(* ===== verification/ContainerSpec.v ===== *)
(** * What the container promises

    In whatever order the container builds the parts: what each constructor and hook does
    to the log of the run ([builds], [start_hook_spec], [stop_hook_spec]), an account of
    what is open ([accounted]) that every step keeps, the migration before everything else
    and the order of the shutdown. *)

From S2P Require Import Prelude GoStrings Wire AppError Config Connections Reqctx Auth Effects Ratelimit Model.
From S2P Require Import Libraries Database Repository Service Outbound Dispatcher Cleanup Web Health.
From S2P Require Import Middleware Handlers HttpServer Grpc GrpcClient Locking Metrics Migration.
From S2P Require Import Wiring Container.
Open Scope string_scope.
Open Scope list_scope.
Open Scope Z_scope.
Open Scope go_scope.

(** ** The order of the parts *)
Definition early (p : Part) : bool :=
  match p with
  | PLogger | PTracing | PDatabase | PRedis | PRegistry | PAuth => true | _ => false
  end.
(** The parts with a goroutine of their own, which their start hooks begin. *)
Definition background (p : Part) : bool :=
  match p with
  | PEventRuntime | PWorker | PCleaner | PScheduler | PGRPC | PHTTP => true | _ => false
  end.
Abbreviation uses := (tc requires).

Lemma resource_inj p q : resource p = resource q → p = q.
Proof. by destruct p, q. Qed.

Section Order.
Context `{FxLaws}.

Lemma uses_before p q l1 l2 : mjoin fx_schedule = l1 ++ p :: l2 → uses p q → q ∈ l1.
Proof.
  intros Hs Hu. revert l1 l2 Hs. induction Hu as [p q Hr|p r q Hr _ IH]; intros l1 l2 Hs.
  - by eapply fx_after_params.
  - pose proof (fx_after_params _ _ _ Hs r Hr) as (l3 & l4 & ->)%list_elem_of_split.
    apply elem_of_app. left. apply (IH l3 (l4 ++ p :: l2)). by rewrite Hs, <- app_assoc.
Qed.
(** What comes before a part does not use it. *)
Lemma unused_before p q l1 l2 : mjoin fx_schedule = l1 ++ q :: l2 → p ∈ l1 → ¬ uses p q.
Proof.
  intros Hs (l3 & l4 & ->)%list_elem_of_split Hu. pose proof fx_once as Hn.
  assert (q ∈ l3) as Hq by (eapply (uses_before p q l3 (l4 ++ q :: l2)); [by rewrite Hs, <- app_assoc|done]).
  rewrite Hs in Hn. apply NoDup_app in Hn as (_ & Hd & _). apply (Hd q); [|by left].
  apply elem_of_app. by left.
Qed.
(** A list of parts in which none uses a later one. *)
Definition in_order (ps : list Part) : Prop :=
  ∀ l1 q l2, ps = l1 ++ q :: l2 → ∀ p, p ∈ l1 → ¬ uses p q.
Lemma sublist_in_order ps : ps `sublist_of` mjoin fx_schedule → in_order ps.
Proof.
  intros Hs l1 q l2 -> p Hp. apply sublist_app_l in Hs as (k1 & k2 & Hk & Hs1 & Hs2).
  apply sublist_cons_l in Hs2 as (k3 & k4 & -> & _).
  apply (unused_before p q (k1 ++ k3) k4); [by rewrite Hk, <- app_assoc|].
  apply elem_of_app. left. by eapply elem_of_sublist.
Qed.

(** Everything is needed by something that is invoked. *)
Fixpoint reached (n : nat) : list Part :=
  match n with
  | O => mjoin invoked
  | S n => remove_dups (reached n ++ (reached n ≫= params))
  end.
Lemma scheduled p : p ∈ mjoin fx_schedule.
Proof.
  assert (∀ n q, q ∈ reached n → q ∈ mjoin fx_schedule) as Hn.
  { intros n. induction n as [|n IH]; intros q; cbn [reached].
    - intros (roots & Hq & (i & Hi)%list_elem_of_lookup)%list_elem_of_join.
      apply list_elem_of_join. pose proof (fx_invoked i roots q Hi Hq) as (ps & Hp & Hps)%list_elem_of_join.
      exists ps. split; [done|]. eapply elem_of_sublist; [done|]. apply sublist_take.
    - rewrite elem_of_remove_dups, elem_of_app, list_elem_of_bind. intros [Hq|(r & Hq & Hr)]; [by apply IH|].
      apply IH in Hr as (l1 & l2 & Hs)%list_elem_of_split. rewrite Hs. apply elem_of_app. left.
      by eapply fx_after_params. }
  apply (Hn 6%nat). apply (bool_decide_unpack _). by destruct p; vm_compute.
Qed.
End Order.

(** ** What a constructor does to the log *)
Definition opened (p : Part) (l : list Event) : nat := count (is_open (resource p)) l.
Definition closed (p : Part) (l : list Event) : nat := count (is_close (resource p)) l.
Definition hooked (p : Part) (l : list Event) : nat := count (is_hook (resource p)) l.

Lemma about_other p q l :
  Forall (about (resource p)) l → p ≠ q → opened q l = 0%nat ∧ closed q l = 0%nat ∧ hooked q l = 0%nat.
Proof.
  intros Ha Hpq. assert (resource q ≠ resource p) as Hr by (by intros ?%resource_inj).
  unfold opened, closed, hooked. induction Ha as [|e l He _ (Ho & Hc & Hh)]; [done|].
  rewrite !count_cons, Ho, Hc, Hh. destruct e; cbn in *; try done; subst; by rewrite !bool_decide_eq_false_2.
Qed.

(** The two loops of the event runtime, which are resources beside the parts'. *)
Definition loop_names : list string := [Wiring.dispatch_loop; Wiring.cleanup_loop].
Definition opens_loop (e : Event) : bool :=
  match e with EvOpen r => bool_decide (r ∈ loop_names) | _ => false end.
Definition closes_loop (e : Event) : bool :=
  match e with EvClose r => bool_decide (r ∈ loop_names) | _ => false end.
(** Every loop that was started has ended. *)
Definition loops_ended (l : list Event) : Prop := count opens_loop l = count closes_loop l.
Lemma resource_no_loop p : resource p ∉ loop_names.
Proof. apply (bool_decide_unpack _). by destruct p. Qed.
Definition loopless (l : list Event) : Prop :=
  count opens_loop l = 0%nat ∧ count closes_loop l = 0%nat.
Lemma about_loopless p l : Forall (about (resource p)) l → loopless l.
Proof.
  intros Ha. pose proof (resource_no_loop p) as Hn. unfold loopless.
  induction Ha as [|e l He _ [Ho Hc]]; [done|]. rewrite !count_cons, Ho, Hc.
  destruct e; cbn in *; try done; subst; by rewrite bool_decide_eq_false_2.
Qed.
Lemma loopless_ended l k : loopless k → loops_ended l → loops_ended (l ++ k).
Proof. intros [Ho Hc]. unfold loops_ended. rewrite !count_app. lia. Qed.

(** The run of a part's constructor: it touches no table and only the part's own
    resource, which is closed again or hooked; the parts with a goroutine open nothing
    yet; and there is a value unless there is an error. *)
Definition builds (p : Part) {DB A} (m : IO DB (option A * bool * error)) : Prop :=
  ∀ w v hook err w', m w = ((v, hook, err), w') →
  w_db w' = w_db w ∧ (v = None → err ≠ nil_err) ∧ ∃ l, w_log w' = w_log w ++ l ∧
  Forall (about (resource p)) l ∧ balanced l ∧
  if early p then hooked p l = (if is_nil err && hook then 1 else 0)%nat else l = [].

Section Process.
Context `{Externals} `{LibraryText} `{UnicodeTables} `{GoFmt} `{GoRange} `{Drivers} `{Platform}
  `{URLQueries} `{URLLibrary} `{TLSFiles} `{TemplateLibrary} `{JSONLibrary} `{EventLibrary}
  `{TokenLibrary} `{CodeValues} `{WebLibrary} `{FormLibrary} `{DurationText} `{MethodNames}
  `{PrometheusLibrary} `{ProcessLibrary} {DB : Type} `{!Repository DB} `{!GinLibrary DB}
  `{!PlatformInterceptors DB Pb.Response}.
Variable idempotency_New : ManagerConfig → bool → IdempotencyManager.
Implicit Types (s : Container.State (DB := DB)) (w : World DB Event).

Lemma builds_ret p {A} (v : option A) hook err :
  (v = None → err ≠ nil_err) → (early p = true → is_nil err && hook = false) →
  builds (DB := DB) p (ret (v, hook, err)).
Proof.
  intros Hv Hh w v' hook' err' w' E. returned E. split; [done|]. split; [done|].
  exists []. rewrite app_nil_r. split; [done|]. split; [done|]. split; [done|].
  destruct (early p); [by rewrite Hh|done].
Qed.
Lemma builds_missing p {A} : builds (DB := DB) (A := A) p Container.missing.
Proof. by apply builds_ret. Qed.
Lemma builds_checked p (r : option (Container.value p) * error) hook :
  early p = false → (r.1 = None → r.2 ≠ nil_err) →
  builds (DB := DB) p (Container.checked p r hook).
Proof.
  intros He Hr. unfold Container.checked. destruct r as [[v|] []]; cbn in Hr; apply builds_ret; try done;
    by rewrite He.
Qed.
(** A constructor of Wiring.v, and what the container keeps of its result. *)
Lemma builds_constructs p {A B} (hook : A → bool) (m : IO DB (A * error)) (keep : A → error → option B) :
  early p = true → constructs (resource p) hook m →
  (∀ w a err w', m w = ((a, err), w') → keep a err = None → err ≠ nil_err) →
  builds p (let! (a, err) := m in ret (keep a err, hook a, err)).
Proof.
  intros He Hm Hk w v h err w' E. apply bind_inv in E as ([a e] & w1 & E1 & E). returned E.
  destruct (Hm _ _ _ _ E1) as (Hd & l & Hl & Ha & Hb & Hc). split; [done|].
  split; [by apply (Hk _ _ _ _ E1)|]. exists l. by rewrite He.
Qed.
Lemma open_registry_constructs cfg m :
  constructs (DB := DB) "outbound registry" present (Container.open_registry cfg m).
Proof.
  unfold Container.open_registry.
  destruct (GrpcClient.NewRegistry _ _ _) as [[r|] []]; solve [by apply constructs_ret|by apply constructs_hooked].
Qed.
Lemma open_auth_constructs cfg :
  constructs (DB := DB) "token verifier" (from_option AuthService_verifier false) (Container.open_auth cfg).
Proof.
  unfold Container.open_auth. destruct (AuthService.NewRuntime _ _) as [[a|] []]; try by apply constructs_ret.
  destruct (AuthService_verifier a) eqn:Ea; [by apply constructs_hooked|by apply constructs_ret].
Qed.
Lemma kept_error {A B} (f : A → B) (a : A) err :
  (if failed err then None else Some (f a)) = None → err ≠ nil_err.
Proof. destruct (failed err) eqn:E; [|done]. intros _. by apply failed_not_nil. Qed.

Lemma construct_builds build cfg s p :
  builds (DB := DB) p (Container.construct idempotency_New build cfg s p).
Proof.
  destruct p; cbn [Container.construct];
    try (repeat match goal with
      |- builds _ (match ?o with Some _ => _ | None => _ end) => destruct o; [|apply builds_missing]
      end; first [by apply builds_ret | apply builds_checked; [done|]]).
  - apply (builds_constructs PLogger present (Wiring.newLogger cfg) (λ l _, l)); [done|apply newLogger_constructs|].
    intros w [l|] err w' E Hn; [done|]. by apply newLogger_spec in E as (_ & ? & _).
  - apply (builds_constructs PTracing Tracing_enabled (Wiring.NewTracing _ cfg)
      (λ t err, if failed err then None else Some t)); [done|apply NewTracing_constructs|].
    intros w a err w' _. apply (kept_error id).
  - apply (builds_constructs PDatabase present (Wiring.newDatabase cfg)
      (λ t err, if failed err then None else Some t)); [done|apply newDatabase_constructs|].
    intros w a err w' _. apply (kept_error id).
  - destruct (Container.built _ _); [|apply builds_missing].
    apply (builds_constructs PRedis id (Wiring.newRedis cfg _)
      (λ t err, if failed err then None else Some t)); [done|apply newRedis_constructs|].
    intros w a err w' _. apply (kept_error id).
  - destruct (Container.built _ _); [|apply builds_missing].
    destruct (Wiring.newNotificationOutboxStore _) as [store err]. apply builds_ret; [apply (kept_error id)|done].
  - unfold Wiring.newApplicationVerifier. destruct (negb _); [done|]. by destruct (GrpcClient.GRPC _ _).
  - do 2 (destruct (Container.built _ _); [|apply builds_missing]).
    destruct (Observability.NewMetrics _ _ _); by apply builds_ret.
  - destruct (Container.built _ _); [|apply builds_missing].
    apply (builds_constructs PRegistry present (Container.open_registry cfg _) (λ r _, r));
      [done|apply open_registry_constructs|].
    intros w r err w' E ->. revert E. unfold Container.open_registry.
    pose proof (NewRegistry_error grpc_NewClient cfg (Some (Observability.Enabled v))) as Hr.
    destruct (GrpcClient.NewRegistry _ _ _) as [[r|] err']; [by subst err'|].
    intros E. destruct err'; by returned E.
  - unfold Scheduler.New. destruct (failed _) eqn:E1; [by apply failed_not_nil in E1|].
    destruct (_ != _); [|done]. destruct (failed (cron_AddFunc _)) eqn:E2; [by apply failed_not_nil in E2|done].
  - apply (builds_constructs PAuth (from_option AuthService_verifier false) (Container.open_auth cfg) (λ a _, a));
      [done|apply open_auth_constructs|].
    intros w a err w' E ->. revert E. unfold Container.open_auth, AuthService.NewRuntime.
    destruct (_ == ""); [by destruct (AuthService_verifier _)|].
    destruct (failed _); [intros E; by returned E|]. by destruct (AuthService_verifier _).
  - unfold GRPCServer.NewServer. destruct (if GRPCTLS_Enabled _ then _ else _) as [c err].
    destruct (failed err) eqn:E; [by apply failed_not_nil in E|done].
  - unfold Server.NewServer. destruct (failed _) eqn:E; [by apply failed_not_nil in E|done].
Qed.

(** ** What building adds *)
Definition occurrences (p : Part) (ps : list Part) : nat := length (filter (eq p) ps).
Lemma occurrences_app p l1 l2 : occurrences p (l1 ++ l2) = (occurrences p l1 + occurrences p l2)%nat.
Proof. unfold occurrences. by rewrite filter_app, length_app. Qed.
Lemma counts_app p l1 l2 :
  opened p (l1 ++ l2) = (opened p l1 + opened p l2)%nat ∧
  closed p (l1 ++ l2) = (closed p l1 + closed p l2)%nat ∧
  hooked p (l1 ++ l2) = (hooked p l1 + hooked p l2)%nat.
Proof. by unfold opened, closed, hooked; rewrite !count_app. Qed.
(* ===== verification/Loops.v ===== *)
(** * The goroutines of the worker and of the retention cleaner

    [Worker.start] and [stop] of internal/notification/dispatcher.go, [start] and
    [stop] of cleanup.go and the two loops of internal/app/eventbus.go share one
    shape: a first round at once, then a [select] between the cancelled context
    and the ticker, which chooses at random when both are ready; [stop] cancels
    and waits. *)

From S2P Require Import Prelude.
Open Scope nat_scope.

Inductive Phase := Idle | InRound | InSelect | Exited.
(** [lp_phase] is where the goroutine is, [lp_cancelled] whether its context is
    done, [lp_rounds] how many rounds began, [lp_stopped] whether [stop] returned. *)
Record Loop := mkLoop {
  lp_phase : Phase; lp_cancelled : bool; lp_rounds : nat; lp_stopped : bool }.
Definition loop_initial : Loop := mkLoop Idle false 0 false.

Inductive LoopEvent := Start (enabled : bool) | RoundEnds | Done | Tick | CancelCall | StopReturns.

(** The events that can happen next: [w.cancel] is nil until [start] set it, and
    [stop] then neither cancels nor waits.  [RoundEnds] is possible whenever a round
    runs: that a round returns is assumed here.  The rounds are functions of Dispatcher.v
    and Cleanup.v, which return ([clean_terminates] for the one with a loop) when every
    call they make does; a driver or a provider that never answers, whatever becomes
    of its context, holds [stop] up for as long. *)
Inductive loop_step : Loop → LoopEvent → Loop → Prop :=
  | step_start_disabled rounds stopped :
      loop_step (mkLoop Idle false rounds stopped) (Start false) (mkLoop Idle false rounds stopped)
  | step_start rounds :
      loop_step (mkLoop Idle false rounds false) (Start true) (mkLoop InRound false (S rounds) false)
  | step_round cancelled rounds stopped :
      loop_step (mkLoop InRound cancelled rounds stopped) RoundEnds
                (mkLoop InSelect cancelled rounds stopped)
  | step_tick cancelled rounds stopped :
      loop_step (mkLoop InSelect cancelled rounds stopped) Tick
                (mkLoop InRound cancelled (S rounds) stopped)
  | step_done rounds stopped :
      loop_step (mkLoop InSelect true rounds stopped) Done (mkLoop Exited true rounds stopped)
  | step_cancel phase cancelled rounds stopped :
      phase ≠ Idle →
      loop_step (mkLoop phase cancelled rounds stopped) CancelCall (mkLoop phase true rounds stopped)
  | step_stop_idle rounds stopped :
      loop_step (mkLoop Idle false rounds stopped) StopReturns (mkLoop Idle false rounds true)
  | step_stop rounds stopped :
      loop_step (mkLoop Exited true rounds stopped) StopReturns (mkLoop Exited true rounds true).

Inductive loop_run : Loop → list LoopEvent → Loop → Prop :=
  | run_nil l : loop_run l [] l
  | run_cons l1 e l2 es l3 : loop_step l1 e l2 → loop_run l2 es l3 → loop_run l1 (e :: es) l3.

(** The goroutine has not begun a round, or it is cancelled before it returns, and
    [stop] returns only when the goroutine is not running. *)
Record loop_ok (l : Loop) : Prop := {
  ok_idle : lp_phase l = Idle → lp_rounds l = 0 ∧ lp_cancelled l = false;
  ok_returned : lp_phase l = Exited → lp_cancelled l = true;
  ok_stopped : lp_stopped l = true → lp_phase l = Idle ∨ lp_phase l = Exited }.

Lemma loop_step_ok l e l' : loop_step l e l' → loop_ok l → loop_ok l'.
Proof. intros [] [Hi Hr Hs]; split; cbn in *; intuition congruence. Qed.
Lemma loop_run_ok l es l' : loop_run l es l' → loop_ok l → loop_ok l'.
Proof. induction 1; eauto using loop_step_ok. Qed.
Lemma loop_initial_ok : loop_ok loop_initial.
Proof. by split. Qed.
Lemma loop_run_app l1 es1 l2 es2 l3 :
  loop_run l1 es1 l2 → loop_run l2 es2 l3 → loop_run l1 (es1 ++ es2) l3.
Proof. induction 1; cbn; eauto using loop_run. Qed.

(** After [stop] nothing is left that could begin a round. *)
Lemma stopped_step l e l' :
  loop_ok l → loop_step l e l' → lp_stopped l = true →
  lp_rounds l' = lp_rounds l ∧ lp_stopped l' = true.
Proof. intros [_ _ Hs] Hst; destruct Hst; cbn in *; intuition congruence. Qed.
Lemma stopped_run l es l' :
  loop_run l es l' → loop_ok l → lp_stopped l = true → lp_rounds l' = lp_rounds l.
Proof.
  induction 1 as [|l1 e l2 es l3 Hst _ IH]; [done|]. intros Hok Hs.
  destruct (stopped_step _ _ _ Hok Hst Hs) as [<- Hs2]. eauto using loop_step_ok.
Qed.

(** Cancelling works from every state: the round in progress ends, the [select]
    takes the cancelled context, [stop] returns, and at most no round is added. *)
Lemma stop_possible l :
  loop_ok l → lp_stopped l = false →
  ∃ es l', loop_run l es l' ∧ lp_stopped l' = true ∧ lp_rounds l' = lp_rounds l ∧ length es ≤ 4.
Proof.
  destruct l as [[| | |] c r s]; cbn; intros [Hi Hr _] ->; cbn in *.
  - destruct (Hi eq_refl) as [-> ->].
    exists [StopReturns]. eexists. split_and!; [econstructor; constructor|done|done|cbn; lia].
  - exists [CancelCall; RoundEnds; Done; StopReturns]. eexists.
    split_and!; [repeat (econstructor; [by constructor|]); constructor|done|done|cbn; lia].
  - exists [CancelCall; Done; StopReturns]. eexists.
    split_and!; [repeat (econstructor; [by constructor|]); constructor|done|done|cbn; lia].
  - rewrite (Hr eq_refl). exists [StopReturns]. eexists.
    split_and!; [econstructor; constructor|done|done|cbn; lia].
Qed.

(** What cancelling does not give: as long as the ticker is ready too, the
    [select] may choose it, and any number of rounds can follow. *)
Lemma cancelled_may_continue rounds n :
  ∃ es, ¬ In Done es ∧
    loop_run (mkLoop InSelect true rounds false) es (mkLoop InSelect true (n + rounds) false).
Proof.
  revert rounds. induction n as [|n IH]; intros rounds; [exists []; split; [by intros []|constructor]|].
  destruct (IH (S rounds)) as (es & Hd & Hr). exists (Tick :: RoundEnds :: es). split.
  - by intros [|[|]].
  - econstructor; [constructor|]. econstructor; [constructor|].
    by replace (S n + rounds) with (n + S rounds) by lia.
Qed.

(** C40 In every execution of a background loop, no round begins once [stop] has
    returned, and [stop] is never stuck: from every state before it, at most four
    steps without a new round lead to its return. *)
Theorem stop_ends_rounds es l :
  loop_run loop_initial es l →
  (lp_stopped l = true → ∀ es' l', loop_run l es' l' → lp_rounds l' = lp_rounds l) ∧
  (lp_stopped l = false → ∃ es' l', loop_run l es' l' ∧
     lp_stopped l' = true ∧ lp_rounds l' = lp_rounds l ∧ length es' ≤ 4).
Proof.
  intros Hr. pose proof (loop_run_ok _ _ _ Hr loop_initial_ok) as Hok.
  split; [eauto using stopped_run|by apply stop_possible].
Qed.
Lemma validated_patterns_witness :
  Validate config = nil_err ∧ well_formed "/api/v1/version".
Proof.
  assert (Validate config = nil_err) as Hv by computed. split; [exact Hv|].
  destruct (validated_patterns config Hv) as [Hp _]. apply Forall_inv in Hp. exact (proj2 Hp).
Defined.

Lemma validated_outbound_witness :
  Validate config = nil_err ∧ 0 < upstream.(HTTPUpstream_Timeout).
Proof.
  assert (Validate config = nil_err) as Hv by computed. split; [exact Hv|].
  assert (config.(Config_Outbound).(Outbound_HTTP) !! "mail" = Some upstream) as Hu by computed.
  destruct (proj1 (validated_outbound config Hv) "mail" upstream Hu) as (_ & Ht & _). exact Ht.
Defined.

Lemma Generate_valid_witness :
  Requestid.Valid (Requestid.Generate None 5) = true.
Proof. apply (Generate_valid None 5); [intros l Hl; discriminate Hl|split; [discriminate|reflexivity]]. Defined.

(** A token library that accepts one token. *)
#[local] Instance tokens : TokenLibrary := {
  jwt_ParseWithClaims raw keyfunc issuer :=
    if (raw == "good") && is_nil (keyfunc "HS256").2
    then (mkClaims issuer "u-1" "jti" 0 0 10, true, nil_err)
    else (mkClaims "" "" "" 0 0 0, false, ErrMsg "signature is invalid");
  jwks_VerifyBearer _ := (AuthService.NoPrincipal, ErrMsg "no keys");
  jwt_Sign _ _ := ("good", nil_err) }.
Definition local_auth : AuthService :=
  mkAuthService "issuer" "0123456789abcdef0123456789abcdef" second "client" "secret" false.
Lemma Verify_local_witness :
  AuthService.Verify local_auth "good" = (mkPrincipal "u-1" TypeUser "", nil_err) ∧
  AuthService.Enabled local_auth = true.
Proof.
  assert (AuthService.Verify local_auth "good" = (mkPrincipal "u-1" TypeUser "", nil_err)) as Hv
    by computed.
  split; [exact Hv|]. exact (proj1 (Verify_local local_auth "good" _ eq_refl Hv)).
Defined.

****************************************

Brief =
Within the data above, the lines from the one with "destruct (proj1 (validated_outbound" to the one with "jwt_ParseWithClaims raw keyfunc" must be repeated exactly; no other line belongs in the answer.

Solution =
  destruct (proj1 (validated_outbound config Hv) "mail" upstream Hu) as (_ & Ht & _). exact Ht.
Defined.

Lemma Generate_valid_witness :
  Requestid.Valid (Requestid.Generate None 5) = true.
Proof. apply (Generate_valid None 5); [intros l Hl; discriminate Hl|split; [discriminate|reflexivity]]. Defined.

(** A token library that accepts one token. *)
#[local] Instance tokens : TokenLibrary := {
  jwt_ParseWithClaims raw keyfunc issuer :=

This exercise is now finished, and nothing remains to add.